### Aim of the exercise
Word for word, restate the lines of the data from the first through the one containing "stored in all", and nothing else.

** Given entries follows **

(* ===== verification/WearSpec.v ===== *)
(** * What wear levelling guarantees

    Over any driver that obeys [FlashLaws]: the pages offered to the user are
    stored in all pages but the dummy, moving the dummy leaves their contents
    alone ([wl_refines_flash]), and after a loss of power at any call of the
    driver the next start finds them again ([power_loss_safe]). *)

From S2P Require Import Prelude FlashOps WearLevel.

#[local] Open Scope Z_scope.

(** ** The laws of a driver

    [cell d a] is the byte at address [a] of the driver, [usable] an invariant
    of the device, [SEC] the unit that is erased, [cap] the size.  A call that
    reports an error leaves a device that is [spoiled], after a read one with
    [read_failed]. *)
Class FlashLaws {Drv D : Type} `{Flash_Access Drv D} (drv : Drv) (SEC cap : Z) := {
  cell : D -> Z -> Z;
  usable : D -> Prop;
  spoiled : D -> D -> Prop;
  read_failed : D -> D -> Prop;
  read_failed_spoiled : forall d d', read_failed d d' -> spoiled d d';
  cell_byte : forall d a, 0 <= cell d a < 256;
  erase_range_law : forall d a n, usable d -> 0 <= a -> 0 <= n -> a + n <= cap -> a mod SEC = 0 -> n mod SEC = 0 ->
    wp (fa_erase_range drv a n)
       (fun r d' => if r =? ESP_OK then usable d' /\ forall x, cell d' x = if within a n x then 255 else cell d x else spoiled d d') d;
  erase_sector_law : forall d n, usable d -> 0 <= n -> (n + 1) * SEC <= cap ->
    wp (fa_erase_sector drv n)
       (fun r d' => if r =? ESP_OK then usable d' /\ forall x, cell d' x = if within (n * SEC) SEC x then 255 else cell d x else spoiled d d') d;
  write_law : forall d a l, usable d -> 0 <= a -> a + Z.of_nat (length l) <= cap -> Forall (fun b => 0 <= b < 256) l ->
    wp (fa_write drv a l)
       (fun r d' => if r =? ESP_OK
          then usable d' /\ forall x, cell d' x = if within a (Z.of_nat (length l)) x then Z.land (cell d x) (at_ 0 l (x - a)) else cell d x
          else spoiled d d') d;
  read_law : forall d a buf, usable d -> 0 <= a -> a + Z.of_nat (length buf) <= cap ->
    wp (fa_read drv a buf)
       (fun '(r, l) d' => length l = length buf
          /\ if r =? ESP_OK then usable d' /\ (forall x, cell d' x = cell d x) /\ forall i, 0 <= i < Z.of_nat (length buf) -> at_ 0 l i = cell d (a + i)
             else read_failed d d') d
}.

(** ** Runs that return an error code *)

Definition run {S} (m : M S esp_err_t) (Q E : S -> Prop) (s : S) : Prop := wp m (fun r s' => if r =? ESP_OK then Q s' else E s') s.

Section Run.
Context {S : Type}.
Implicit Types (m k : M S esp_err_t) (Q E : S -> Prop).

Lemma run_seq m k Q E s : run m (run k Q E) E s -> run (m >>? k) Q E s.
Proof.
  intros H. apply wp_bind. eapply wp_mono; [exact H|]. intros r s' Hr. cbn beta in Hr. destruct (r =? ESP_OK) eqn:Er; [done|]. apply wp_ret. by rewrite Er.
Qed.

Lemma run_mono m (Q Q' E E' : S -> Prop) s : run m Q E s -> (forall s', Q s' -> Q' s') -> (forall s', E s' -> E' s') -> run m Q' E' s.
Proof. intros H HQ HE. eapply wp_mono; [exact H|]. intros r s' Hr. cbn in *. destruct (r =? ESP_OK); auto. Qed.

Lemma run_ok Q E s : Q s -> run (mret ESP_OK) Q E s.
Proof. done. Qed.

(** The other form of the check. *)
Lemma run_test m (k1 : esp_err_t -> M S esp_err_t) (k2 : M S esp_err_t) Q E s :
  run m (run k2 Q E) (fun s' => forall r, r <> ESP_OK -> run (k1 r) Q E s') s -> run (r ← m; if negb (r =? ESP_OK) then k1 r else k2) Q E s.
Proof.
  intros H. apply wp_bind. eapply wp_mono; [exact H|]. intros r s' Hr. cbn in Hr. destruct (Z.eqb_spec r ESP_OK) as [E1|Hne]; cbn [negb]; [done|]. by apply Hr.
Qed.
End Run.

(** ** Words *)

Lemma length_encode_state s : length (encode_state s) = 32%nat.
Proof. unfold encode_state. by rewrite !length_app, !length_le_encode. Qed.
Lemma length_encode_config c : length (encode_config c) = 36%nat.
Proof. unfold encode_config. by rewrite !length_app, !length_le_encode. Qed.
Lemma encode_state_bytes s : Forall (fun b => 0 <= b < 256) (encode_state s).
Proof. unfold encode_state. repeat (apply Forall_app; split; [apply le_encode_bytes|]). apply le_encode_bytes. Qed.
Lemma encode_config_bytes c : Forall (fun b => 0 <= b < 256) (encode_config c).
Proof. unfold encode_config. repeat (apply Forall_app; split; [apply le_encode_bytes|]). apply le_encode_bytes. Qed.

Definition state_words (s : wl_state_t) : list Z := [pos s; max_pos s; move_count s; access_count s; max_count s; block_size s; version s; crc s].
Definition small_state (s : wl_state_t) : Prop := Forall (fun v => 0 <= v < 2 ^ 32) (state_words s).

Lemma word_at (l l1 l2 : list Z) v i : 0 <= v < 2 ^ 32 -> l = l1 ++ le_encode 4 v ++ l2 -> 4 * i = Z.of_nat (length l1) -> word l i = v.
Proof.
  intros Hv El Ei. unfold word. rewrite (slice_field l l1 (le_encode 4 v) l2) by (try done; by rewrite length_le_encode). by apply le_decode_encode.
Qed.
(** A good configuration is accepted and gives an object that fits. *)
Lemma config_fits cap c buf (w : wl Drv D) : good_config cap c -> Z.of_nat (length buf) = temp_buff_size c ->
  exists w', WL_config crc32_le (Some c) (Some drv) (Some buf) w = Ret (ESP_OK, w') /\ dev w' = dev w
    /\ fits drv (sector_size c) cap (user_pages c) (obj w') /\ start_addr (cfg (obj w')) = start_addr c /\ page_size (cfg (obj w')) = page_size c
    /\ addr_state1 (obj w') = first_copy c /\ addr_state2 (obj w') = second_copy c.
Proof.
  intros G Hbuf. pose proof (config_sectors cap c G) as [K1 K2 K3 K4 K5 K6 K7 K8 K9 K10 (K11 & K12 & K13) [K14 K15]]. destruct G as [G1 G2 [G3 G3'] G4 [G5 G5'] G6 [G7 G7'] G8 G9 G10].
  set (S := sector_size c) in *. set (k := full_mem_size c / S) in *. set (sn := state_sectors c) in *. set (N := user_pages c) in *. set (cn := cfg_sectors c) in *.
  unfold WL_config, umod, udiv, set_obj, modify, stuck, mbind, M_bind, mret, M_ret. cbv zeta. cbn [sector_size temp_buff_size page_size full_mem_size wr_size start_addr].
  fold S k. rewrite G2. rewrite (proj2 (Z.eqb_neq (temp_buff_size c) 0)), G3', Z.ltb_irrefl by lia. cbn [Z.eqb negb orb]. rewrite (proj2 (Z.eqb_neq S 0)) by lia. unfold sizeof_wl_state_t, sizeof_wl_config_t.
  assert (Hk0 : 0 <= k * wr_size c) by lia. rewrite (u32_small (k * wr_size c)) by lia. rewrite (u32_small (32 + _)) by lia. rewrite (u32_small (32 + _ + _ - _)), (u32_small (36 + S - 1)), K6 by lia.
  assert (Ess : (if S <? 32 + k * wr_size c then u32 ((32 + k * wr_size c + S - 1) / S * S) else S) = sn * S).
  { rewrite <- K5. destruct (S <? _); [|done]. rewrite u32_small; [done|]. rewrite K5. lia. }
  rewrite Ess, (u32_small (cn * S)), (u32_small (full_mem_size c - _ - _)) by lia. rewrite K1. replace (k * S - sn * S * 2 - cn * S) with ((N + 1) * S) by lia. rewrite Z.div_mul by lia.
  replace (N + 1 - 1) with N by lia. rewrite (u32_small N), (u32_small (N * S)), !u32_small by lia.
  eexists. split; [reflexivity|]. cbn [obj dev with_configured with_layout with_temp with_drv with_cfg cfg start_addr page_size]. split; [done|]. split; [|split_and!; [done|done|unfold first_copy; cbn; fold S N; lia|unfold second_copy, first_copy; cbn; fold S N sn; lia]].
  assert (A : forall n, (n * S) mod S = 0) by (intros n; apply Z_mod_mult). assert (B : forall a n, a mod S = 0 -> (a + n * S) mod S = 0) by (intros a n Ha; by rewrite Z_mod_plus_full).
  split; cbn; try done; try lia.
  - split; [lia|]. apply Z_mod_same_full.
  - by exists buf.
  - split; [|split; [|split; [|done]]]; [replace (start_addr c + k * S - sn * S * 2 - cn * S) with (start_addr c + (N + 1) * S) by lia|replace (start_addr c + k * S - sn * S * 1 - cn * S) with (start_addr c + (k - sn - cn) * S) by lia|
      replace (start_addr c + k * S - cn * S) with (start_addr c + (k - cn) * S) by lia]; by apply B.
  - exists k. fold S k. rewrite Z.div_mul by lia. unfold sizeof_wl_state_t. split_and!; [done|lia|lia].
Qed.
End Config.

(** ** The drivers *)

Section Drivers.
Context {W : Type} `{!RomFlash W}.

(** A [Partition] object.  [src_ptr] and [dst_ptr] are the addresses of the
    buffers of its calls, [p_malloc] and [p_junk] what [malloc] returns in
    calls on an encrypted partition. *)
Record Partition_drv : Type := PartitionDrv {
  partition : esp_partition_t;
  src_ptr : Z -> list Z -> Z;
  dst_ptr : Z -> list Z -> Z;
  p_malloc : bool;
  p_junk : list Z
}.

Definition Partition_chip_size (d : Partition_drv) : Z := p_size (partition d).
Definition Partition_sector_size (d : Partition_drv) : Z := SPI_FLASH_SEC_SIZE.
Definition Partition_erase_range (d : Partition_drv) (a n : Z) : M (part_state W) esp_err_t := esp_partition_erase_range (partition d) a n.
Definition Partition_erase_sector (d : Partition_drv) (sector : Z) : M (part_state W) esp_err_t :=
  Partition_erase_range d (u32 (sector * SPI_FLASH_SEC_SIZE)) SPI_FLASH_SEC_SIZE.
Definition Partition_write (d : Partition_drv) (a : Z) (l : list Z) : M (part_state W) esp_err_t :=
  esp_partition_write (p_malloc d) (p_junk d) (partition d) a (src_ptr d a l) l.
Definition Partition_read (d : Partition_drv) (a : Z) (buf : list Z) : M (part_state W) (esp_err_t * list Z) :=
  esp_partition_read (p_malloc d) (partition d) a (dst_ptr d a buf) buf.

#[export] Instance Partition_access : Flash_Access Partition_drv (part_state W) := {|
  fa_erase_sector := Partition_erase_sector;
  fa_erase_range := Partition_erase_range;
  fa_write := Partition_write;
  fa_read := Partition_read
|}.
(* ===== verification/RtosList.v ===== *)
(** * Lists of the FreeRTOS kernel (components/freertos/list.c, list.h)

    A list is a ring of items through [pxNext] and [pxPrevious], closed by the
    marker [xListEnd] inside the list itself, with an index [pxIndex] that
    walks around it.  Items and list headers live in a memory by address; the
    marker of the list at [L] is the item at address [L + 8]; it has no owner
    and no container in the code, and no operation reads these fields of it on
    a list that is not empty.

    The ring is related to the sequence of its items ([list_at]), and the walk
    of the index to a rotation of that sequence ([visits]).  The integrity
    check bytes are not configured. *)

From stdpp Require Import sorting.
From S2P Require Import Prelude.

#[local] Open Scope Z_scope.

Definition portMAX_DELAY : Z := 0xffffffff.

Record ListItem_t : Type := Item {
  xItemValue : Z;
  pxNext : Z;
  pxPrevious : Z;
  pvOwner : Z;
  pvContainer : Z
}.

Record List_t : Type := ListHdr { uxNumberOfItems : Z; pxIndex : Z }.

Record list_mem : Type := ListMem { items : gmap Z ListItem_t; lists : gmap Z List_t }.

(** [&pxList->xListEnd] *)
Definition xListEnd (pxList : Z) : Z := pxList + 8.

(** ** Access to memory *)

Definition item (a : Z) : M list_mem ListItem_t :=
  s ← get; match items s !! a with Some i => mret i | None => stuck NullDeref end.
Definition set_item (a : Z) (f : ListItem_t -> ListItem_t) : M list_mem unit :=
  i ← item a; modify (fun s => ListMem (<[a := f i]> (items s)) (lists s)).
Definition list_ (a : Z) : M list_mem List_t :=
  s ← get; match lists s !! a with Some l => mret l | None => stuck NullDeref end.
Definition set_list (a : Z) (f : List_t -> List_t) : M list_mem unit :=
  l ← list_ a; modify (fun s => ListMem (items s) (<[a := f l]> (lists s))).

Definition set_value (v : Z) (i : ListItem_t) : ListItem_t := Item v (pxNext i) (pxPrevious i) (pvOwner i) (pvContainer i).
Definition set_next (v : Z) (i : ListItem_t) : ListItem_t := Item (xItemValue i) v (pxPrevious i) (pvOwner i) (pvContainer i).
Definition set_previous (v : Z) (i : ListItem_t) : ListItem_t := Item (xItemValue i) (pxNext i) v (pvOwner i) (pvContainer i).
Definition set_owner (v : Z) (i : ListItem_t) : ListItem_t := Item (xItemValue i) (pxNext i) (pxPrevious i) v (pvContainer i).
Definition set_container (v : Z) (i : ListItem_t) : ListItem_t := Item (xItemValue i) (pxNext i) (pxPrevious i) (pvOwner i) v.
Definition set_count (n : Z) (l : List_t) : List_t := ListHdr n (pxIndex l).
Definition set_index (a : Z) (l : List_t) : List_t := ListHdr (uxNumberOfItems l) a.
(* ===== verification/RtosTasks.v ===== *)
(** * Tasks and scheduling of the FreeRTOS kernel (components/freertos/tasks.c)

    The task lists, the tick, delays and time-outs, blocking on event lists,
    suspension of tasks and of the scheduler, priority inheritance, and the
    choice of the task to run on each of the two CPUs.

    A task control block at address [t] has its [xGenericListItem] at [t + 4]
    and its [xEventListItem] at [t + 24]; the lists are those of [RtosList].
    The CPU that runs a function is its argument [core].  A function is one
    step: its critical sections are not interleaved with the other CPU.  A
    request to the port (a yield, an interrupt to the other CPU, the tick hook)
    is recorded in the state.  Stack overflow checks, run time statistics,
    trace macros and [uxTaskNumber], which only debuggers read, are left out. *)

From S2P Require Import Prelude RtosList RtosStore.

#[local] Open Scope Z_scope.

Definition configMAX_PRIORITIES : Z := 25.
Definition portNUM_PROCESSORS : Z := 2.
Definition tskNO_AFFINITY : Z := 0x7fffffff.
Definition taskEVENT_LIST_ITEM_VALUE_IN_USE : Z := 0x80000000.

Record TCB_t : Type := TCB { uxPriority : Z; xCoreID : Z; uxBasePriority : Z; uxMutexesHeld : Z }.
(** [prvResetNextTaskUnblockTime] re-establishes the bound on the wake times. *)
Lemma reset_unblock_spec k V :
  wf (with_unblock (-1) k) V -> wp prvResetNextTaskUnblockTime (fun _ k' => exists u, k' = with_unblock u k /\ wf k' V) k.
Proof.
  intros HW. pose proof (w_store _ _ HW) as HS. cbn in HS. destruct (state_delayed _ _ HW) as [Hsd _]. cbn in Hsd.
  destruct (is_Some_pair _ _ (w_lists _ _ HW _ Hsd)) as [i E]. cbn [pxDelayedTaskList with_unblock] in E.
  assert (Hset : forall u, (forall x, x ∈ sq V (pxDelayedTaskList k) -> u <= key (mem k) x) -> exists u', with_unblock u k = with_unblock u' k /\ wf (with_unblock u k) V).
  { intros u Hu. exists u. split; [done|]. change (wf (with_unblock u (with_unblock (-1) k)) V). by apply wf_unblock. }
  unfold prvResetNextTaskUnblockTime. apply wp_bind, wp_get. apply wp_bind, wp_on_mem. eapply read_empty; [exact HS|exact E|]. rewrite with_mem_id.
  destruct (sq V (pxDelayedTaskList k)) as [|x xs] eqn:Exs.
  - wp_step. apply Hset. set_solver.
  - assert (Hx : x ∈ sq V (pxDelayedTaskList k)) by (rewrite Exs; left).
    destruct (w_sleepers _ _ HW _ _ (or_introl eq_refl) Hx) as (t & c & -> & Ht). destruct (w_tasks _ _ HW _ _ Ht) as (_ & _ & Ho & _).
    destruct (item_task _ _ _ _ HW Ht) as [Hl _]. apply wp_bind, wp_on_mem. eapply read_head_owner; [exact HS|exact E|exact Ho|]. rewrite with_mem_id.
    apply wp_bind, wp_on_mem. eapply read_value; [apply live_value; exact Hl|]. rewrite with_mem_id. wp_step. apply Hset.
    pose proof (w_sorted _ _ HW _ (or_introl eq_refl)) as Hs. cbn [pxDelayedTaskList with_unblock mem] in Hs. rewrite Exs in Hs.
    apply StronglySorted_inv in Hs as [_ Hs]. rewrite Forall_forall in Hs. intros y [->|Hy]%elem_of_cons; [done|by apply Hs].
Qed.

(** The delayed lists change places when the tick count wraps. *)
Lemma switch_lists_spec k V :
  wf k V -> sq V (pxDelayedTaskList k) = [] ->
  wp taskSWITCH_DELAYED_LISTS
     (fun _ k' => exists u n, k' = with_unblock u (with_overflows n (with_delayed (pxOverflowDelayedTaskList k) (pxDelayedTaskList k) (with_tick 0 k)))
                  /\ wf k' V) (with_tick 0 k).
Proof.
  intros HW Hd. destruct (state_delayed _ _ HW) as [Hsd Hso]. destruct (is_Some_pair _ _ (w_lists _ _ HW _ Hsd)) as [i E].
  unfold taskSWITCH_DELAYED_LISTS. apply wp_bind, wp_get. apply wp_bind, wp_on_mem.
  eapply read_empty; [apply HW|exact E|]. rewrite with_mem_id, Hd. apply wp_bind, wp_check; [done|]. apply wp_bind. wp_step. apply wp_bind. wp_step.
  eapply wp_mono; [apply (reset_unblock_spec _ V)|intros [] k' (u & -> & HW'); eauto].
  destruct HW as [HS HA HT HL HR Htop Hmax Hwh Hsl Hsort Hov Hnx Htk]. split; try done; cbn -[sq state_list].
  - by destruct HA.
  - naive_solver.
  - intros L x HL'. apply Hsl. tauto.
  - intros L HL'. apply Hsort. tauto.
  - rewrite Hd. set_solver.
  - intros x _. unfold key. destruct (value (mem k) x) as [v|] eqn:Ev; cbn; [|lia]. apply (st_values _ _ HS) in Ev. lia.
Qed.

(** ** Sleeping *)

(** The ticks that are left until a task is woken. *)
Definition remaining (k : kernel) (V : view) (t d : Z) : Prop :=
  xGenericListItem t ∈ sq V (pxDelayedTaskList k) /\ d = key (mem k) (xGenericListItem t) - xTickCount k
  \/ xGenericListItem t ∈ sq V (pxOverflowDelayedTaskList k) /\ d = key (mem k) (xGenericListItem t) - xTickCount k + 2 ^ 32.

(** What a tick leaves alone. *)
Record same_tasks (k k' : kernel) : Prop := {
  sm_tcbs : tcbs k' = tcbs k;
  sm_current : pxCurrentTCB k' = pxCurrentTCB k;
  sm_suspended : uxSchedulerSuspended k' = uxSchedulerSuspended k;
  sm_pended : uxPendedTicks k' = uxPendedTicks k;
  sm_key : forall x, key (mem k') x = key (mem k) x
}.

Record ticked (k : kernel) (V : view) (k' : kernel) (V' : view) : Prop := {
  tk_wf : wf k' V';
  tk_on_time : on_time k' V';
  tk_count : xTickCount k' = u32 (xTickCount k + 1);
  tk_same : same_tasks k k';
  tk_due : forall t c, tcbs k !! t = Some c -> remaining k V t 1 -> xGenericListItem t ∈ sq V' (ready (uxPriority c)) /\ ~ linked V' (xEventListItem t);
  tk_later : forall t d, remaining k V t d -> d <> 1 -> remaining k' V' t (d - 1);
  tk_ready : forall p x, 0 <= p < configMAX_PRIORITIES ->
    x ∈ sq V' (ready p) <-> x ∈ sq V (ready p) \/ exists t c, x = xGenericListItem t /\ tcbs k !! t = Some c /\ uxPriority c = p /\ remaining k V t 1
}.

(** The tick count is one further and the lists fit it again. *)
Record advanced (k : kernel) (V : view) (k2 : kernel) : Prop := {
  ad_wf : wf k2 V;
  ad_count : xTickCount k2 = u32 (xTickCount k + 1);
  ad_mem : mem k2 = mem k;
  ad_same : same_tasks k k2;
  ad_due : forall x, x ∈ sq V (pxDelayedTaskList k2) -> xTickCount k2 <= key (mem k) x;
  ad_remaining : forall t d, remaining k V t d <-> remaining k2 V t (d - 1)
}.

Lemma advance_spec k V :
  wf k V -> on_time k V ->
  wp (if u32 (xTickCount k + 1) =? 0 then taskSWITCH_DELAYED_LISTS else mret tt) (fun _ k2 => advanced k V k2) (with_tick (u32 (xTickCount k + 1)) k).
Proof.
  intros HW Hon. pose proof (w_tick _ _ HW) as Htk. destruct (decide (xTickCount k = 2 ^ 32 - 1)) as [Hw|Hw].
  - assert (Eu : u32 (xTickCount k + 1) = 0) by (by rewrite Hw). rewrite Eu. cbn [Z.eqb].
    assert (Hd : sq V (pxDelayedTaskList k) = []).
    { destruct (sq V (pxDelayedTaskList k)) as [|x xs] eqn:E; [done|]. specialize (Hon x ltac:(rewrite E; left)).
      pose proof (key_range _ _ x HW). unfold portMAX_DELAY in *. lia. }
    eapply wp_mono; [by apply switch_lists_spec|]. intros [] k2 (u & n & -> & HW2). split; cbn; try done.
    + intros x _. by apply (key_range _ _ x HW).
    + intros t d. unfold remaining. cbn. rewrite Hd, Hw. split; [intros [[? _]|[H1 H2]]|intros [[H1 H2]|[? _]]]; try set_solver; [left|right]; (split; [done|lia]).
  - assert (Eu : u32 (xTickCount k + 1) = xTickCount k + 1) by (apply u32_small; lia). rewrite Eu.
    destruct (Z.eqb_spec (xTickCount k + 1) 0); [lia|]. apply wp_ret. split; cbn; try done.
    + destruct HW as [HS HA HT HL HR Htop Hmax Hwh Hsl Hso Hov Hnx _]. split; try done; cbn -[sq]; [by destruct HA| |lia].
      intros x Hx. specialize (Hov x Hx). lia.
    + intros x Hx. specialize (Hon x Hx). lia.
    + intros t d. unfold remaining. cbn. split; (intros [[H1 H2]|[H1 H2]]; [left|right]); (split; [done|lia]).
Qed.

(** From the tasks that are woken to the effect of the tick. *)
Lemma ticked_of k V k2 k3 V' k' :
  advanced k V k2 -> woken (xTickCount k2) k2 V k3 V' -> wf k' V' -> (exists r, k' = with_requests r k3) -> ticked k V k' V'.
Proof.
  intros [HW2 Hct Hmem Hsame Hdue Hrem] [(s3 & top & u & -> & Hs3) HW3 Hon Hrd Hev Hgn Hov] HW' [r ->]. destruct Hsame as [St Sc Ss Sp Sk].
  assert (Hkey : forall x, key s3 x = key (mem k2) x) by (intros x; by apply same_key).
  assert (Hz : forall x, x ∈ sq V (pxDelayedTaskList k2) -> xTickCount k2 <= key (mem k2) x) by (intros x Hx; rewrite Hmem; by apply Hdue).
  assert (Hov2 : forall x, x ∈ sq V (pxOverflowDelayedTaskList k2) -> 0 <= key (mem k2) x < xTickCount k2).
  { intros x Hx. split; [apply (key_range _ _ x HW2)|by apply (w_overflow _ _ HW2)]. }
  pose proof (w_tick _ _ HW2) as Htk2.
  assert (H1 : forall t, remaining k V t 1 <-> xGenericListItem t ∈ sq V (pxDelayedTaskList k2) /\ key (mem k2) (xGenericListItem t) <= xTickCount k2).
  { intros t. rewrite Hrem. unfold remaining. split.
    - intros [[Hx E]|[Hx E]]; [split; [done|lia]|]. specialize (Hov2 _ Hx). lia.
    - intros [Hx Hk]. left. split; [done|]. specialize (Hz _ Hx). lia. }
  split; cbn; try done.
  - intros x Hx. cbn in *. rewrite Hkey. by apply Hon.
  - split; cbn; try done. intros x. rewrite Hkey. apply Sk.
  - intros t c Ht Hr. apply H1 in Hr as [Hx Hk]. rewrite <- St in Ht. destruct (w_tasks _ _ HW2 _ _ Ht) as (Hp & _). split; [|by apply Hev].
    apply Hrd; [done|]. right. split_and!; try done. by exists t, c.
  - intros t d Hr Hd. apply Hrem in Hr. unfold remaining in *. cbn. rewrite Hkey. destruct Hr as [[Hx E]|[Hx E]]; [left|right].
    + split; [apply Hon; split; [done|]; specialize (Hz _ Hx); lia|done].
    + split; [by apply Hov|done].
  - intros p x Hp. rewrite (Hrd p x Hp). split; (intros [?|Hx]; [by left|right]).
    + destruct Hx as (Hx & Hk & t & c & -> & Ht & Hpc). exists t, c. rewrite <- St. split_and!; try done. by apply H1.
    + destruct Hx as (t & c & -> & Ht & Hpc & Hr). apply H1 in Hr as [Hx Hk]. split_and!; try done. exists t, c. by rewrite St.
Qed.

** End of Given entries **

### Your solution
(* ===== verification/WearSpec.v ===== *)
(** * What wear levelling guarantees

    Over any driver that obeys [FlashLaws]: the pages offered to the user are
    stored in all pages but the dummy, moving the dummy leaves their contents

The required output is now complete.